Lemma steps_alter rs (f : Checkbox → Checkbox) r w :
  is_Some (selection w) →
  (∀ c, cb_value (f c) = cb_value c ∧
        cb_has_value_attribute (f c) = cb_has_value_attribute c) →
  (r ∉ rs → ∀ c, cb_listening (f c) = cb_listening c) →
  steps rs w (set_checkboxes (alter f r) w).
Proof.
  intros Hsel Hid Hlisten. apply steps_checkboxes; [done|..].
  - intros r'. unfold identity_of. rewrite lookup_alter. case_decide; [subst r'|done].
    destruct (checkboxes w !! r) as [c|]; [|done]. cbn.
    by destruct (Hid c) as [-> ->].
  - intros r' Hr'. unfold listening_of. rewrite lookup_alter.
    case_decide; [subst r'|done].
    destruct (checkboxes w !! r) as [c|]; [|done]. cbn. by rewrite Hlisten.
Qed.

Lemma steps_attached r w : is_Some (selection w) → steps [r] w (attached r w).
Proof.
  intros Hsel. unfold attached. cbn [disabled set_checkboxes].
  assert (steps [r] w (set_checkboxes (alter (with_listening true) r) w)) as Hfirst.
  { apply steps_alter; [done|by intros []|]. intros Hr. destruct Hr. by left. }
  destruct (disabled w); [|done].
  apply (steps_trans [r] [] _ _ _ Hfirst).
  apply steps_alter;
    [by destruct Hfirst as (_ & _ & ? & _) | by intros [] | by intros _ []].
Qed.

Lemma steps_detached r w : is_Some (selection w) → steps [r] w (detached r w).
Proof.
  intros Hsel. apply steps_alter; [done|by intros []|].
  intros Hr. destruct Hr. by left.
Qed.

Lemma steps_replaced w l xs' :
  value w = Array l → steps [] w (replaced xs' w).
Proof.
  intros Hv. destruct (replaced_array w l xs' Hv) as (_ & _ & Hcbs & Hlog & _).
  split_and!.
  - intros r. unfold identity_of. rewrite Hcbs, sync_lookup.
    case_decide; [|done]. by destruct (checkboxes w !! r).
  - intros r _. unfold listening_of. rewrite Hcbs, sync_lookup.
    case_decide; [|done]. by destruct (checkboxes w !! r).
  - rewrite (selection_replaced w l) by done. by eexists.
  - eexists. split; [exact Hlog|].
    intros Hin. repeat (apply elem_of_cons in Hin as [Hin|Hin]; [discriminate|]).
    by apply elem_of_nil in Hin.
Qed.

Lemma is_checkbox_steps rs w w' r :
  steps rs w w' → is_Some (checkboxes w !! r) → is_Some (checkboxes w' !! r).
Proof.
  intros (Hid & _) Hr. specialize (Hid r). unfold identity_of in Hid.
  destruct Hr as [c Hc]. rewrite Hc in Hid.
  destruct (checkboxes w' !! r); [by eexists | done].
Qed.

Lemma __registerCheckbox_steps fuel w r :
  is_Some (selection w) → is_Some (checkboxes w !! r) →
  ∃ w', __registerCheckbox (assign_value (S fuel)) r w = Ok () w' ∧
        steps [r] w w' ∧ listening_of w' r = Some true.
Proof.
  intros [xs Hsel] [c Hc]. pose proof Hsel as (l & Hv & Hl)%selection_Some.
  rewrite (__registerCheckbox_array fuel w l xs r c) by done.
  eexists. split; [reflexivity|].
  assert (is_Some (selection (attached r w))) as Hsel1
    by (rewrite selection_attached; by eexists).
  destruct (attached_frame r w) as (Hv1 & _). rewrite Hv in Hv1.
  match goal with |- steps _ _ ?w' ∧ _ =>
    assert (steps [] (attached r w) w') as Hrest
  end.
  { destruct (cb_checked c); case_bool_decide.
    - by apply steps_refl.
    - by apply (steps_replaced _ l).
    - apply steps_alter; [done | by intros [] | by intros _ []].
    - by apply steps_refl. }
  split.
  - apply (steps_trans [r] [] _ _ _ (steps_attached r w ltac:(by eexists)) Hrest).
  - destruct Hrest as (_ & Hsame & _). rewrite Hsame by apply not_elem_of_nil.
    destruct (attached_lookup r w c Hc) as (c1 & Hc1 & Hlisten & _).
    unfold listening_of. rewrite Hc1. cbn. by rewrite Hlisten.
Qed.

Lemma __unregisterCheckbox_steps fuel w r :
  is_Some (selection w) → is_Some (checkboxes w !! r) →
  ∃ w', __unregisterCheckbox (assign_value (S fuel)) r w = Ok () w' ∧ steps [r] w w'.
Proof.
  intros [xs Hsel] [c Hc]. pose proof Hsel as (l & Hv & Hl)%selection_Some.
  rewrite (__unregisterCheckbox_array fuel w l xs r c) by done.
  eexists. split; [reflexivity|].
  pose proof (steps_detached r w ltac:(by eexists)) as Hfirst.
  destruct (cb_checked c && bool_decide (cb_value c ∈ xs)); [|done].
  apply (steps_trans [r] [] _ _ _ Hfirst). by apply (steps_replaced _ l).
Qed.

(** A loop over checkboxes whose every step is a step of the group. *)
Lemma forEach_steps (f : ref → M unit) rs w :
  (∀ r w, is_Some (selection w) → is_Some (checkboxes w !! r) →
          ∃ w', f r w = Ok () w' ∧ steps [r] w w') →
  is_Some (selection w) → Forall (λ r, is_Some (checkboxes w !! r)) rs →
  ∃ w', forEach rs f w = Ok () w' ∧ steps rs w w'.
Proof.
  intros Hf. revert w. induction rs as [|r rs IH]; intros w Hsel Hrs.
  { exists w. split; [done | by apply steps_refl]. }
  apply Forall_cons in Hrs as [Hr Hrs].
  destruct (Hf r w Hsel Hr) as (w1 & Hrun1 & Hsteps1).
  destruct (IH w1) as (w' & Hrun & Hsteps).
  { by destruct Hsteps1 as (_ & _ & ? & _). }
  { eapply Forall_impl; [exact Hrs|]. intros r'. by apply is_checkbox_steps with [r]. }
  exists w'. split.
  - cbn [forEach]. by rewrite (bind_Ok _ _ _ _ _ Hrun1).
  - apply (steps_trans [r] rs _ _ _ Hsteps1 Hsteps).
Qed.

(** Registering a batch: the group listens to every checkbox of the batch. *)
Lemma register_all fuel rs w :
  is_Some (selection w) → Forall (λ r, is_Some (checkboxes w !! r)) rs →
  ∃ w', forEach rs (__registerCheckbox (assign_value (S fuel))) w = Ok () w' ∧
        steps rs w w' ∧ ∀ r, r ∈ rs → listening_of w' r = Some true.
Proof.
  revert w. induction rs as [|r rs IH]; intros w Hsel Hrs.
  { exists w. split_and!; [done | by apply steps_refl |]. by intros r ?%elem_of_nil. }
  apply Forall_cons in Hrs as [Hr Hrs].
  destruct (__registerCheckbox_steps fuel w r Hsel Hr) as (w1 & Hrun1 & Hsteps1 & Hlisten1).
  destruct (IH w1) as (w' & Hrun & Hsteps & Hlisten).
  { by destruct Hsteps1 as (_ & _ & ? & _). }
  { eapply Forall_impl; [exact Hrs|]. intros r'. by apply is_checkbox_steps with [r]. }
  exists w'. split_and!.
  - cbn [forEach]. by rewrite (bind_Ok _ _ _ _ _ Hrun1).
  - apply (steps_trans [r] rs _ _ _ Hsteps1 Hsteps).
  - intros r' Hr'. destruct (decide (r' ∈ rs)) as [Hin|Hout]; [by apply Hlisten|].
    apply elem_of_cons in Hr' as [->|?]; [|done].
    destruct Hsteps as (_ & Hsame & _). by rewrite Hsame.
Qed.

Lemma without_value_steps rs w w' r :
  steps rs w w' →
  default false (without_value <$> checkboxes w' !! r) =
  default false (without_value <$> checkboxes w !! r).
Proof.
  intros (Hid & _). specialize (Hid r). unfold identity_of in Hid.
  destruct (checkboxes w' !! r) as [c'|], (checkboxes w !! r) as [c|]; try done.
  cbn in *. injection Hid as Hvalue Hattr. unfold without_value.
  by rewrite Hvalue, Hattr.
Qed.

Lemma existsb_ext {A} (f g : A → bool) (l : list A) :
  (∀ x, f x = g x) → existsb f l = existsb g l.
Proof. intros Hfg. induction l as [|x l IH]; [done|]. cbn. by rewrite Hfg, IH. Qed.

--

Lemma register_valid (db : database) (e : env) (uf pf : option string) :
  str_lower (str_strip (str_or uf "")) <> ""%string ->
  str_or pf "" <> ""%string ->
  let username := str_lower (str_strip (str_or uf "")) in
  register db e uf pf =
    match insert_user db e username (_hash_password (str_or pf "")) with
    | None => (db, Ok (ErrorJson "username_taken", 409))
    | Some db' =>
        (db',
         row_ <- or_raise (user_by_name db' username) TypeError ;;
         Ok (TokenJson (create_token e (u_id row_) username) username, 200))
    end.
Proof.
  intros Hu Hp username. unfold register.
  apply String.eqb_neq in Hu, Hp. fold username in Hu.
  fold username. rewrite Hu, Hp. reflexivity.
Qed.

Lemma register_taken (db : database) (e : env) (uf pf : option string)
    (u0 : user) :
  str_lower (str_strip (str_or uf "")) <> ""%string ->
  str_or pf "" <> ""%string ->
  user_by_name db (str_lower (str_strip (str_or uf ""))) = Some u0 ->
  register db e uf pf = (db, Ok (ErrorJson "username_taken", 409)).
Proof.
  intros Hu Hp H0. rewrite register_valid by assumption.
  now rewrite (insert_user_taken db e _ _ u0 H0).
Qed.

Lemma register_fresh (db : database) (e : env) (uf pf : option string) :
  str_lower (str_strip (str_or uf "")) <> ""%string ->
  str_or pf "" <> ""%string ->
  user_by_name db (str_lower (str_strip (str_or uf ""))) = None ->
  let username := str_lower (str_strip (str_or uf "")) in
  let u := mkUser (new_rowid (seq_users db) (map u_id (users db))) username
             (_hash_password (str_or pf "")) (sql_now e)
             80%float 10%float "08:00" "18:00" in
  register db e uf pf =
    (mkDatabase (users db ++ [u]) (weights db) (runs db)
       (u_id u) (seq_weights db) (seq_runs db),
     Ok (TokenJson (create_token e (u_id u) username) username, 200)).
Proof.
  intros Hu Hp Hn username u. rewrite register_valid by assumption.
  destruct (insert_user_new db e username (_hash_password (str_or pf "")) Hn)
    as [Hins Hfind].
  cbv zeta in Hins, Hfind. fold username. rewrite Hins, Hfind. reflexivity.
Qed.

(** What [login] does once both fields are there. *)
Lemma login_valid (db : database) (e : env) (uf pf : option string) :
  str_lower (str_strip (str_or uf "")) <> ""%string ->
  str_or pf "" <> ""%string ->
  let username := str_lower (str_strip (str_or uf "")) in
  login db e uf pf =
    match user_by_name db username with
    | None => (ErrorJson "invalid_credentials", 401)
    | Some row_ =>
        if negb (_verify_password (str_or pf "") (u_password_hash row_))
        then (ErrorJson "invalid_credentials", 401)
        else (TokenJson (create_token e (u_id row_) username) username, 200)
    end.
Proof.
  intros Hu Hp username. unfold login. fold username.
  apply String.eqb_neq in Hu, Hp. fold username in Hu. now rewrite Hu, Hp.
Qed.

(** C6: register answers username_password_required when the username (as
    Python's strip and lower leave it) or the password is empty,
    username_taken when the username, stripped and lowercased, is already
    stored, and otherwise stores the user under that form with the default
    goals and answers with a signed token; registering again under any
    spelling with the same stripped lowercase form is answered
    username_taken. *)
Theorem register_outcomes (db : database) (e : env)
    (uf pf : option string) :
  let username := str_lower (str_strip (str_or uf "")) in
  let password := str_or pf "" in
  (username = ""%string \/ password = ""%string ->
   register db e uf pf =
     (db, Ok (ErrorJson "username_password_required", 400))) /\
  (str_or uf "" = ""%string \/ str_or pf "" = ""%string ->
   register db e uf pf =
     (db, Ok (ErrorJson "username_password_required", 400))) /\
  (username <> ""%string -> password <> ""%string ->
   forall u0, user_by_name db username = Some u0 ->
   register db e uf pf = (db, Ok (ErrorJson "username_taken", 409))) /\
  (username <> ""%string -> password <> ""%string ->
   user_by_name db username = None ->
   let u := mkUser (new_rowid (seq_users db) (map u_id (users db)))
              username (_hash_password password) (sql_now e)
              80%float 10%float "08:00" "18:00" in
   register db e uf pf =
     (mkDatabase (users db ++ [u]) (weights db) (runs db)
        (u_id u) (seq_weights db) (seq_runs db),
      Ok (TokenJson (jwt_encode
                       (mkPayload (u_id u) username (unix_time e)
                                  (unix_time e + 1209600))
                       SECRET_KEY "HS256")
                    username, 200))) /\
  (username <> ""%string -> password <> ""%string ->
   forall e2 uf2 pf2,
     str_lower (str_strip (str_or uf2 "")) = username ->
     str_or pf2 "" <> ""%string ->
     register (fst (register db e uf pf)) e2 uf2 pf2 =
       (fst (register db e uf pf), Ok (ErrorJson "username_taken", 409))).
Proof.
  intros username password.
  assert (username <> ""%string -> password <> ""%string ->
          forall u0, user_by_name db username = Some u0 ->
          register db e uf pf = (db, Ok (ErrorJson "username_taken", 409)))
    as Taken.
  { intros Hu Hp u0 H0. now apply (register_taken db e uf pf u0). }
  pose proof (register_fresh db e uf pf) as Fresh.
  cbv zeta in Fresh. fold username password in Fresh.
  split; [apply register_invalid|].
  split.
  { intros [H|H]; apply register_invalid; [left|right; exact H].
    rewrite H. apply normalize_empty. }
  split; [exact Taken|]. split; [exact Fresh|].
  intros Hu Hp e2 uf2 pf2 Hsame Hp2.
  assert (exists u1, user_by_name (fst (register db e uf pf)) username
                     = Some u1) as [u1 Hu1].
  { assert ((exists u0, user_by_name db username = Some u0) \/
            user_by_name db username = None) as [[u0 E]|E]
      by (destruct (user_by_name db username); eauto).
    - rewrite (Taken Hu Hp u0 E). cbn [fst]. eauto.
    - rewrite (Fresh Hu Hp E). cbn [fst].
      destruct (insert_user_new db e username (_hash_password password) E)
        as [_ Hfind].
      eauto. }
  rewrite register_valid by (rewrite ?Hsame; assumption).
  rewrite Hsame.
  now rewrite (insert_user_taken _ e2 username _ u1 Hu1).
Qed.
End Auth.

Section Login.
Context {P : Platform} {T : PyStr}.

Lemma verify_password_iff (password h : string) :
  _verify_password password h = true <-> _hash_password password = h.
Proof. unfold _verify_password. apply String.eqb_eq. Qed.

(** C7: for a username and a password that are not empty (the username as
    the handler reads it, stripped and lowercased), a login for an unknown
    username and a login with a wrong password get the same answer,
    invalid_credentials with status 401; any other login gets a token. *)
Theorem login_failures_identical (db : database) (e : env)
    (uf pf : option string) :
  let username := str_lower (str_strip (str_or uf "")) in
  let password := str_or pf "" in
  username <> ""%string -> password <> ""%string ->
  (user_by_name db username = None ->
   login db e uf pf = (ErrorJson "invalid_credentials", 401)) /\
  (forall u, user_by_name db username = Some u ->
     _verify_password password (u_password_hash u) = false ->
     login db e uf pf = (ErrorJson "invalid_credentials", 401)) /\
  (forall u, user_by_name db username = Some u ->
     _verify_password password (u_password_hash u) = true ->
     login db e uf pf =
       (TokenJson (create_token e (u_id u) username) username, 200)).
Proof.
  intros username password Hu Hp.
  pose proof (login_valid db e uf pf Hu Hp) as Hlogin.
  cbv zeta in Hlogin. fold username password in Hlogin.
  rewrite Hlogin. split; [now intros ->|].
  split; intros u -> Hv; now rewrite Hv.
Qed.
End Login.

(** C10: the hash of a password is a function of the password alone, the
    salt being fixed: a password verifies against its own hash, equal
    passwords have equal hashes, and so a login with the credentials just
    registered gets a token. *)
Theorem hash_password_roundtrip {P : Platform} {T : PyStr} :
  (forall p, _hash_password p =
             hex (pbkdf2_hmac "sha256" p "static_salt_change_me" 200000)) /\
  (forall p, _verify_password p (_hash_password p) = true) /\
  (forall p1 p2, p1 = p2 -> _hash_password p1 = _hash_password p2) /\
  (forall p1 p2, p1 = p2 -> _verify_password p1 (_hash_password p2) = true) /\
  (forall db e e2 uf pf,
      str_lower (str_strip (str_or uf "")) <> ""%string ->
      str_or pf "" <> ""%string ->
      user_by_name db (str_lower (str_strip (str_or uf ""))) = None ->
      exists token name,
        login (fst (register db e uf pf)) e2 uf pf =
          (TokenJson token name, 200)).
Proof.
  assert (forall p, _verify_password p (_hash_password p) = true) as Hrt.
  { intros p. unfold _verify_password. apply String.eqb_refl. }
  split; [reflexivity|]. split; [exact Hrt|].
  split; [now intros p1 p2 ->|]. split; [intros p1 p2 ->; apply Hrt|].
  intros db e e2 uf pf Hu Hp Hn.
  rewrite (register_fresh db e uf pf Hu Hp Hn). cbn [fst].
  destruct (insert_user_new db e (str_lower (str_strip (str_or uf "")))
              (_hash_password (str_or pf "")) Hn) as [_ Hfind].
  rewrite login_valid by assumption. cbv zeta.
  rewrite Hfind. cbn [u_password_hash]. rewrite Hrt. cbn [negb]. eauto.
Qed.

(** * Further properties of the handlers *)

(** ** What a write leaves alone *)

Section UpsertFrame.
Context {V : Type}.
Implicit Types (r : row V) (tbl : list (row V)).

...

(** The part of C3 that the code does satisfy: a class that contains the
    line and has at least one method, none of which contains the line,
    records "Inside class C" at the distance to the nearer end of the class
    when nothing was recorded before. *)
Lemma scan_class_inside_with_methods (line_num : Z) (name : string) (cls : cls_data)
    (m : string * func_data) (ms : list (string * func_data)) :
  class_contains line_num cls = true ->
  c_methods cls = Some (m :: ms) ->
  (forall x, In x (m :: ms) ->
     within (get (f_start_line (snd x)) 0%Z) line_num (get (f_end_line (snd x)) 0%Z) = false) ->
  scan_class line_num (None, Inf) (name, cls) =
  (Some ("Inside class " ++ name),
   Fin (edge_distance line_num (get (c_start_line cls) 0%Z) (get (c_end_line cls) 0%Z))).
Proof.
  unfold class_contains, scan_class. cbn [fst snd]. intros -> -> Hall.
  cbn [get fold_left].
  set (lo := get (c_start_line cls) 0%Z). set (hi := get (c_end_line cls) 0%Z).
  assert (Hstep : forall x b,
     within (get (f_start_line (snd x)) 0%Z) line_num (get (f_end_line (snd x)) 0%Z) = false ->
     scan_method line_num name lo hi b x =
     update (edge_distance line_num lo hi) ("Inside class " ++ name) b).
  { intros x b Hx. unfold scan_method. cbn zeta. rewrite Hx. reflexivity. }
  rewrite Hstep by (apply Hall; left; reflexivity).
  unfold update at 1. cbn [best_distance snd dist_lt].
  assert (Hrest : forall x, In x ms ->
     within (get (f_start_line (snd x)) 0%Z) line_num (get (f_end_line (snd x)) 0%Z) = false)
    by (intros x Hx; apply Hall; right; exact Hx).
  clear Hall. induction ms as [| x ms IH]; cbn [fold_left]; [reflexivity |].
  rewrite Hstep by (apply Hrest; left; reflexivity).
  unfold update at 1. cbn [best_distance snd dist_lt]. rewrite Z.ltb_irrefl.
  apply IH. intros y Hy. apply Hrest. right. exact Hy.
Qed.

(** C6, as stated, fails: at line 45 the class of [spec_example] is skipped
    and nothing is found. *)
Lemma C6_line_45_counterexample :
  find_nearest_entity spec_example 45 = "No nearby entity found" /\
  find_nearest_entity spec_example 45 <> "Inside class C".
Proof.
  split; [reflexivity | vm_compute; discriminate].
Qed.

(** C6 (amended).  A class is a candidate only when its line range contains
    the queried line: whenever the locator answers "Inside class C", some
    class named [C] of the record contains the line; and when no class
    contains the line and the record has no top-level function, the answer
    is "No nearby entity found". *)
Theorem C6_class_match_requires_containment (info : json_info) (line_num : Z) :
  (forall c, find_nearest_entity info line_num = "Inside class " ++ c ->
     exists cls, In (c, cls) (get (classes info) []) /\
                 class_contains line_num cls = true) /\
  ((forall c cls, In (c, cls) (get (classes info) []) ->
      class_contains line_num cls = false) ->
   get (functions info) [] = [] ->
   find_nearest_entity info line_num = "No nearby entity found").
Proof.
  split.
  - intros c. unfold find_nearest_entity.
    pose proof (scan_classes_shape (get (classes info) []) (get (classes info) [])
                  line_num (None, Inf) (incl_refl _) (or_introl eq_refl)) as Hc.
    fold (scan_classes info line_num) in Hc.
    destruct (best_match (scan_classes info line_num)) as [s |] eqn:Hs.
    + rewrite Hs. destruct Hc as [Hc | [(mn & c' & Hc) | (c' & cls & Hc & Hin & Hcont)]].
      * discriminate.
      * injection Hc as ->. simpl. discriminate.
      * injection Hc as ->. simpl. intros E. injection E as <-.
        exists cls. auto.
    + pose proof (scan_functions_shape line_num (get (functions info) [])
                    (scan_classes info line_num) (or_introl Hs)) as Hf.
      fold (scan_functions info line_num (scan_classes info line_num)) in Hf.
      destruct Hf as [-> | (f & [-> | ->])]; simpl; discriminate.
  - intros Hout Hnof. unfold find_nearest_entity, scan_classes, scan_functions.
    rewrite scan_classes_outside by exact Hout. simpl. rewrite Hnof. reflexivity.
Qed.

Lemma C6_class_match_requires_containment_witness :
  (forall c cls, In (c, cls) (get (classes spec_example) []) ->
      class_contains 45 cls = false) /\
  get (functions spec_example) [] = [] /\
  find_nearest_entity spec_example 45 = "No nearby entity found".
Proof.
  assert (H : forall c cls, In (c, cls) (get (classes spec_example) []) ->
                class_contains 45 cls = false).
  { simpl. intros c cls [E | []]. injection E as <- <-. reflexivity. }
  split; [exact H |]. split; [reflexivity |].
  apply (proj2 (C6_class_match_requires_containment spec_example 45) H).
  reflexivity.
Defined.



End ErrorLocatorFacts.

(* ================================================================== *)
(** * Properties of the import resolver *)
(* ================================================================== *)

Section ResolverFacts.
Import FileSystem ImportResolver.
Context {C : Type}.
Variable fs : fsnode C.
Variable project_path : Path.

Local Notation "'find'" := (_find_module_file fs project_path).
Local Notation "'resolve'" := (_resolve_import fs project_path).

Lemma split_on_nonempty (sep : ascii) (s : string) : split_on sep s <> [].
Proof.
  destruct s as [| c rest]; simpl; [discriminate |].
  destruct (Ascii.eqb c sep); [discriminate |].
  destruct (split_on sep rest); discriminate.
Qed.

- _Task prompt_
Using the entries above, repeat only the lines from the one containing "rewrite (register_fresh db" through the one containing "Implicit Types (r", end lines included.

- _Exercise response_
  rewrite (register_fresh db e uf pf Hu Hp Hn). cbn [fst].
  destruct (insert_user_new db e (str_lower (str_strip (str_or uf "")))
              (_hash_password (str_or pf "")) Hn) as [_ Hfind].
  rewrite login_valid by assumption. cbv zeta.
  rewrite Hfind. cbn [u_password_hash]. rewrite Hrt. cbn [negb]. eauto.
Qed.

(** * Further properties of the handlers *)

(** ** What a write leaves alone *)

Section UpsertFrame.
Context {V : Type}.
Implicit Types (r : row V) (tbl : list (row V)).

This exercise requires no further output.